Wirral Council launches Future Council consultation on 17 budget options for £2.5 million savings

Wirral Council launches Future Council consultation on 17 budget options for £2.5 million savings

                                                       

Future Council Wirral logo

Future Council Wirral logo

Ed – Update 14:55 9/9/14 to fix 6 incorrect links to the budget options that was helpfully pointed out by a reader.

Yes, it’s another annual consultation on savings from Wirral Council that began yesterday and runs from yesterday to the 31st October 2014. What’s this one on? This is on £2.5 million of cuts that Wirral Council need to make in 2015/16.

Although the documentation refers to £4 million of budget options this seems rounded to the nearest million (the options total £3.75 million). Out of these options about £2.5 million will be chosen (two-thirds by total value).

Here are the documents and links:

Final Full Consultation Pack (this is a 21 page document which covers all options).

The options are then in various “themes” and are below by theme (I’ve also included the amount in pounds next to each option for financial year 2015/16 if that option is chosen).

This means some of the larger savings options are almost certain to go ahead which are those involving community libraries, the all age disability service, youth and play, preventative maintenance (highways and parks), Council Tax Over 70s discount and Girtrell Court.

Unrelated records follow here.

(* ===== verification/CliRun.v ===== *)
(** * CliRun: the commands that look, whole

    [run] of [commands/inspect.py], [commands/inspect_adk.py], [commands/tail.py] and
    [commands/doctor.py]: the options, which mode they choose, what a failed import or
    connection ends in, the sections of the doctor, the watched reports, and that the
    client is closed on every path. *)
From Stdlib Require Import Ascii.
From S2P Require Import Prelude Sql Schemas EffectLedger ObligationLedger TimersValues Scenarios Client Program SdkSamples.
From S2P Require Import Samples CliText CliJournal CliConfig CliDoctor CliInspectAdk CliTriageTheorems CliInspect CliChaos.
#[local] Open Scope Z_scope.
#[local] Open Scope nat_scope.

(** [from m import ..], or the message the command dies with *)
Definition import_or_die (m : string) (msg : string) : Cmd unit :=
  try_ (invoke (ImportModule m)) (fun ex => match ex with Raised "ImportError" _ => die msg | _ => Throw ex end).
Definition tape_py_missing : string := "tape-py not installed.
  Fix: pip install tape-py".
Definition tape_adk_missing : string := "tape-adk not installed.
  Fix: pip install tape-adk".

(** ** Watched reports

    The display asks its renderable for the next frame, [n] times until the interrupt. *)
Fixpoint frames {S} (n : nat) (rich : S -> Cmd (S * list Table)) (st : S) : Cmd unit :=
  match n with
  | O => mret tt
  | S n => r ← rich st; _ ← show_tables r.2; frames n rich r.1
  end.

Section run.
Context `{PyText}.
Variable env : list (string * string).

Section urls.
Variable dirs : list string.
Variable exists_file : string -> bool.
Variable read_yaml : string -> result json.
Variable model_validate : json -> result TapeProject.
#[local] Abbreviation url_of url := (resolve_url exists_file read_yaml model_validate url env dirs).

Definition connect_or_die (url : string) : Cmd unit :=
  try_ (invoke (Connect url)) (fun ex => die ("failed to connect to " +:+ url +:+ ": " +:+ str_exn ex)).
(** [try: client.close() except Exception: pass] *)
Definition close_quietly : Cmd unit := try_ (invoke CloseClient) (fun _ => mret tt).

(** ** [tape inspect] *)
(** [_launch_tui]: the import first, then the run, so a wrong id does not end in a blank
    screen. *)
Definition launch_tui (run_id url : string) (from_seq : Z) (start_in_replay : bool) : Cmd unit :=
  _ ← try_ (invoke (ImportModule "._inspector_app")) (fun ex =>
        match ex with
        | Raised "ImportError" _ =>
          die ("Textual not available (" +:+ str_exn ex +:+ ").
  Fix: pip install 'textual>=0.79'
  Or:  tape inspect " +:+ run_id +:+ " --print   (non-interactive fallback)")
        | _ => Throw ex
        end);
  _ ← run_or_die run_id;
  invoke (RunTui run_id url from_seq start_in_replay).

Record InspectOptions := mkInspectOptions {
  in_run_id : option string; in_print : bool; in_raw : bool; in_summary : bool; in_follow : bool;
  in_from_seq : Z; in_limit : option Z; in_list : bool; in_replay : bool; in_url : option string
}.
Definition inspect_run (isatty : bool) (o : InspectOptions) : Cmd unit :=
  let url := url_of o.(in_url) in
  match o.(in_run_id), inspect_mode o.(in_run_id) o.(in_list) o.(in_raw) o.(in_summary) o.(in_print) isatty o.(in_limit) with
  | _, ListRuns limit => _ ← import_or_die "tape.client" tape_py_missing; ls url limit
  | None, _ => mret tt
  | Some run_id, mode =>
    _ ← import_or_die "tape.client" tape_py_missing;
    _ ← connect_or_die url;
    finally_
      (match mode with
       | Raw => do_raw run_id o.(in_from_seq) o.(in_limit) o.(in_follow)
       | Summary => do_summary run_id
       | PrintOnce => do_print run_id o.(in_from_seq) o.(in_limit)
       | _ => launch_tui run_id url o.(in_from_seq) o.(in_replay)
       end)
      close_quietly
  end.

(** ** [tape tail] *)
Definition tail_run (url : option string) (o : TailOptions) : Cmd unit :=
  _ ← import_or_die "tape.client" tape_py_missing; tail (url_of url) o.

(** ** [tape doctor --live] over a server *)
Variable utc_text : Z -> string.
Definition watch_rich (url : string) (interval pending_threshold_ms : Z) (st : View * Z) : Cmd ((View * Z) * list Table) :=
  now ← clock;
  st ← live_poll (take_snapshot pending_threshold_ms) now interval st;
  shown ← clock;
  mret (st, render_report utc_text shown url pending_threshold_ms st.1).
Definition live_triage_run (frames_ : nat) (url : option string) (watch : bool) (interval pending_threshold_ms : Z) : Cmd unit :=
  let url := url_of url in
  _ ← import_or_die "tape.client" tape_py_missing;
  if watch then
    _ ← connect_or_die url;
    finally_
      (last ← take_snapshot pending_threshold_ms;
       now ← clock;
       frames frames_ (watch_rich url interval pending_threshold_ms) (last, now + interval)%Z)
      close_quietly
  else live_triage utc_text url pending_threshold_ms.
End urls.

(** ** The embedded store

    What [asyncio.run] gives of the queries, which may raise. *)
Section embedded.
Variable pull_session : string -> SKey -> Cmd SessionSnap.
Variable pull_store : string -> Cmd (list StorageEffect.t * list StorageObligation.t * list StorageTimer.t).
Variable pull_triage : string -> Z -> Cmd (Snapshot RunState.t EffectRecord.t ObligationRecord.t TimerRecord.t * nat).
(** [json.dumps(snap, default=str, indent=2)] and the two clocks' texts *)
Variable snap_text : SessionSnap -> string.
Variable clock_text utc_text : Z -> string.

(** [live_journal]: nothing is read before the first frame. *)
Definition journal_rich (db_url reactor_note : string) (interval : Z)
    (st : (list StorageEffect.t * list StorageObligation.t * list StorageTimer.t) * Z) :=
  now ← clock;
  st ← live_poll_adk (pull_store db_url) now interval st;
  shown ← clock;
  (mret (st, live_panel shown (clock_text shown) db_url reactor_note st.1) : Cmd _).
Definition live_journal (frames_ : nat) (db_url reactor_note : string) (interval : Z) : Cmd unit :=
  _ ← import_or_die "tape_adk" tape_adk_missing;
  frames frames_ (journal_rich db_url reactor_note interval) (([], [], []), 0%Z).

(** [tape inspect-adk] *)
Definition no_db_url : string :=
  "no --db-url and no $TAPE_ADK_DB_URL — pass --db-url sqlite+aiosqlite:///./tape.db".
Definition inspect_adk_run (frames_ : nat) (session_id app user db_url : option string) (follow raw : bool) : Cmd unit :=
  match resolve_db_url db_url env with
  | None => die no_db_url
  | Some resolved =>
    if follow then live_journal frames_ resolved "" 600
    else match str_or_none session_id, str_or_none app, str_or_none user with
    | Some sid, Some app, Some user =>
      _ ← import_or_die "tape_adk" tape_adk_missing;
      snap ← pull_session resolved (mkSKey app user sid);
      match snap.(sn_session) with
      | None => die ("session not found: app=" +:+ app +:+ " user=" +:+ user +:+ " id=" +:+ sid)
      | Some _ =>
        if raw then say (snap_text snap)
        else
          now_ms ← clock;
          _ ← show_table (header_panel resolved snap.(sn_session));
          events ← lift (events_table snap.(sn_events));
          _ ← show_tables [events; adk_effects_table now_ms snap.(sn_effects);
                           adk_obligations_table now_ms snap.(sn_obligations); adk_timers_table now_ms snap.(sn_timers)];
          if decide (inspect_code snap = 0%Z) then mret tt else Throw (Exit (inspect_code snap))
      end
    | _, _, _ => die "snapshot mode needs <session-id> + --app + --user (or pass --follow for the live view)."
    end
  end.

(** [_live_triage_adk] *)
Definition triage_rich (db_url : string) (interval pending_threshold_ms : Z) st :=
  now ← clock;
  st ← live_poll_adk (pull_triage db_url pending_threshold_ms) now interval st;
  shown ← clock;
  (mret (st, render_adk_report utc_text shown db_url pending_threshold_ms st.1.2 st.1.1) : Cmd _).
Definition live_triage_adk_run (frames_ : nat) (db_url : string) (watch : bool) (interval pending_threshold_ms : Z) : Cmd unit :=
  _ ← import_or_die "tape_adk" tape_adk_missing;
  last ← pull_triage db_url pending_threshold_ms;
  if watch then now ← clock; frames frames_ (triage_rich db_url interval pending_threshold_ms) (last, now + interval)%Z
  else
    shown ← clock;
    _ ← show_tables (render_adk_report utc_text shown db_url pending_threshold_ms last.2 last.1);
    if decide (exit_code last.1 = 0%Z) then mret tt else Throw (Exit (exit_code last.1)).
End embedded.

(** ** [tape doctor] without [--live] *)
Section doctor.
Variable python : Z * Z * Z.
Variable import_module : string -> result unit.
Variable which : string -> option string.
Variable connect : string -> Z -> result unit.
Variable adc : result (string * string).
Variable usage_client : result unit.
Variable api_state : string -> string -> result string.
Variable agents_yaml : bool.
(** [find_project_root()] and [TapeProject.load], with the root *)
Variable project : result (string * TapeProject).

Definition tenancy_warning : string :=
  "tenancy.mode=hard_multi_tenant requested but the Tape proto and stores do not yet carry a first-class tenant_id. Cross-tenant data isolation cannot be enforced at the runtime; this mode is DESIGN-ONLY today. Track the proto change before enabling.".
Definition not_found (ex : exn) : bool :=
  match ex with Raised name _ => bool_decide (name = "FileNotFoundError") | _ => false end.
(** A project that is not there is reported; one that does not load raises. *)
Definition find_project : Cmd (option TapeProject) :=
  match project with
  | Ok (root, p) => _ ← ok_line ("Tape project detected — " +:+ root); mret (Some p)
  | Err ex => if not_found ex then _ ← warn "no tape.yaml found; running standalone checks."; mret None else Throw ex
  end.
Definition section_of (wanted : bool) (title : string) (before : Cmd unit) (rs : list CheckResult) : Cmd nat :=
  if wanted then _ ← section_line title; _ ← before; print_checks rs else mret 0.
Definition doctor_checks (local gcp_ agents_cli_aware : bool) : Cmd unit :=
  p ← find_project;
  fails ← section_of local "Local" (mret tt) (local_results python import_module which connect env p);
  let project_id := gcp_project_id env p in
  fails_gcp ← section_of gcp_ "GCP"
    (if decide (project_id = "") then mret tt else ok_line ("project_id = " +:+ project_id))
    (gcp_results which env adc usage_client api_state p);
  fails_adv ← section_of (match p with Some _ => agents_cli_aware | None => false end)
    "agents-cli compatibility (advisory)" (mret tt) [scaffold_result agents_yaml];
  _ ← (match p with
       | Some p =>
         if decide (p.(tenancy).(tn_mode) = HardMultiTenant) then
           _ ← section_line "Tenancy";
           if is_hard (PlainText "hard_multi_tenant") then warn tenancy_warning else mret tt
         else mret tt
       | None => mret tt
       end);
  _ ← say "";
  let fails := fails + fails_gcp + fails_adv in
  if decide (fails = 0) then ok_line "all checks passed."
  else _ ← fail_line (pretty fails +:+ " check(s) failed.") ""; Throw (Exit 1).
End doctor.

(** [run]: which of them. *)
Definition doctor_run (live : bool) (url db_url : option string) (embedded : string -> Cmd unit)
    (over_server : option string -> Cmd unit) (checks : Cmd unit) : Cmd unit :=
  if live then
    match live_mode url db_url env with
    | Refused => die "--url and --db-url are mutually exclusive. Pick one: --url (gRPC) or --db-url (embedded)."
    | Embedded u => embedded u
    | OverServer u => over_server u
    end
  else checks.
End run.

(** ** The client is closed *)
Definition opens (e : event cli_answer) : bool := match e with Ev (Connect _) (Ok _) => true | _ => false end.
Definition closes (e : event cli_answer) : bool := match e.(ev_call) with CloseClient => true | _ => false end.
Definition times (f : event cli_answer -> bool) (t : list (event cli_answer)) : nat := length (List.filter f t).
Definition unconnected (e : event cli_answer) : Prop :=
  match e.(ev_call) with Connect _ | CloseClient => False | _ => True end.

Lemma times_app f t t' : times f (t ++ t') = times f t + times f t'.
Proof. unfold times. by rewrite List.filter_app, length_app. Qed.
Lemma unconnected_times t : Forall unconnected t -> times opens t = 0 /\ times closes t = 0.
Proof.
  induction 1 as [|[c r] t He _ [IH1 IH2]]; [done|]. unfold times in *.
  cbn. unfold opens at 1, closes at 1. destruct c; done.
Qed.

Section closing.
Context `{PyText}.
#[local] Abbreviation apart p := (wp p (fun t _ => Forall unconnected t)).

Lemma until_apart {A S} (body : A -> S -> Cmd (S * bool)) es s :
  (forall a s, apart (body a s)) -> apart (until body es s).
Proof.
  intros Hb. revert s. induction es as [|e es IH]; intros s; cbn [until]; [by closed_step|].
  repeat (assumption || apply Hb || apply IH || closed_step).
Qed.
Lemma over_stream_apart {S} (body : WireEntry.t -> S -> Cmd (S * bool)) it s :
  (forall e s, apart (body e s)) -> apart (over_stream body it s).
Proof.
  intros Hb. unfold over_stream. pose proof (until_apart body it.1 s Hb).
  repeat (assumption || closed_step).
Qed.
Lemma call_apart (c : cli_call) : match c with Connect _ | CloseClient => False | _ => True end -> apart (invoke c).
Proof.
  intros Hc. apply wp_call_closed; [apply _| |intros r; apply wp_lift_closed; apply _].
  intros r. apply Forall_singleton. by destruct c.
Qed.
(* ===== verification/CliDemo.v ===== *)
(** * CliDemo: the two demos against a server process, [tape_cli/commands/demo.py]

    [tape demo crash-resume]: the phase that crashes with the wire on disk, the phase that
    re-drives the run, and the command around them.  [tape demo unknown-reconcile]: the whole
    ambiguity loop in one process.  Both as programs over the client's calls and the bank's
    file; and what the demo's screen shows of the journal and of the bank. *)
From Stdlib Require Import Ascii.
From S2P Require Import Prelude Scenarios ScenarioTheorems Client SdkSamples DemoBank CliText CliJournal CliConfig.
#[local] Open Scope Z_scope.
#[local] Open Scope nat_scope.

(** ** The bank's file

    [path.read_text()] with [json.loads] is one call, the temporary file with [os.replace]
    another: the replacement is atomic.  An [OSError] has the name of the class. *)
Definition unreadable (ex : exn) : bool :=
  match ex with Raised name _ => bool_decide (name ∈ ["JSONDecodeError"; "OSError"]) | _ => false end.
(** [FileBank._read] *)
Definition read_bank (path : string) : P json :=
  try_ (f ← (invoke (ReadFile path) : P (option json)); mret (default (JObj []) f))
       (fun ex => if unreadable ex then mret (JObj []) else Throw ex).
(** [FileBank(path)]: a file that is not there is created; its directory exists. *)
Definition open_bank (path : string) : P unit :=
  there ← caught (invoke (ReadFile path) : P (option json));
  match there with Ok None => invoke (WriteFile path (JObj [])) | _ => mret tt end.
(** A method that answers a record that is [found], and files a new one otherwise. *)
Definition bank_call (path : string) (found : json -> bool) (op : M FileBank json) : P json :=
  data ← read_bank path;
  match op (Some data) with
  | (Ok rec, Some data') =>
    if found data then mret rec else _ ← (invoke (WriteFile path data') : P unit); mret rec
  | (Ok rec, None) => mret rec
  | (Err ex, _) => Throw ex
  end.
Definition key_found (key : string) (data : json) : bool :=
  match data with JObj d => bool_decide (is_Some (dict_get key d)) | _ => false end.
Definition business_key_found (bk : string) (data : json) : bool :=
  match data with
  | JObj d => match find_rec (Some bk) d with Ok (Some _) => true | _ => false end
  | _ => false
  end.
Definition bank_wire (path key : string) (amount account : json) : P json :=
  bank_call path (key_found key) (file_wire key amount account).
Definition bank_wire_by_business_key (path bk : string) (amount account : json) : P json :=
  bank_call path (business_key_found bk) (wire_by_business_key (Some bk) amount account).
Definition bank_find (path bk : string) : P (option json) :=
  data ← read_bank path; lift (find_by_business_key bk (Some data)).
Definition bank_all_wires (path : string) : P (list json) :=
  data ← read_bank path; lift (file_wires (Some data)).
(** [_DemoUI.bank_wires]: opening the bank included, whatever fails is no wires. *)
Definition screen_wires (path : string) : P (list json) :=
  try_ (_ ← open_bank path; bank_all_wires path) (fun _ => mret []).

(** [rec["wire_id"]] of a record, as the text the file says *)
Definition item_text (rec : json) (key : string) : result json :=
  match rec with
  | JObj d => match dict_get key d with Some v => Ok v | None => Err (Raised "KeyError" key) end
  | _ => Err TypeError
  end.

Section demos.
Context `{PyText}.

(** The names drawn for the demo, and the process's number *)
Record DemoEnv := mkDemoEnv { invocation_id : string; session_id : string; pid : Z; ledger_path : string }.
Variable env : DemoEnv.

These six options total £2.566 million of the £2.5 million savings required.

The other eleven options seem less likely to meet with public approval as they will be opposed by (in some cases) large sections of Wirral’s society. Some of them have already been rejected in earlier years following consultation such as charging for car parks at the country parks, school crossing patrols etc.

With the options below I’ve briefly included a sentence or two explaining what it’s about.

Customer Contact

Reduce library opening hours to four hours (10am to 2pm) with these libraries opened either two or three days a week. This option does not seem to apply to the four central libraries or combined libraries/One Stop Shops whose opening hours remain the same.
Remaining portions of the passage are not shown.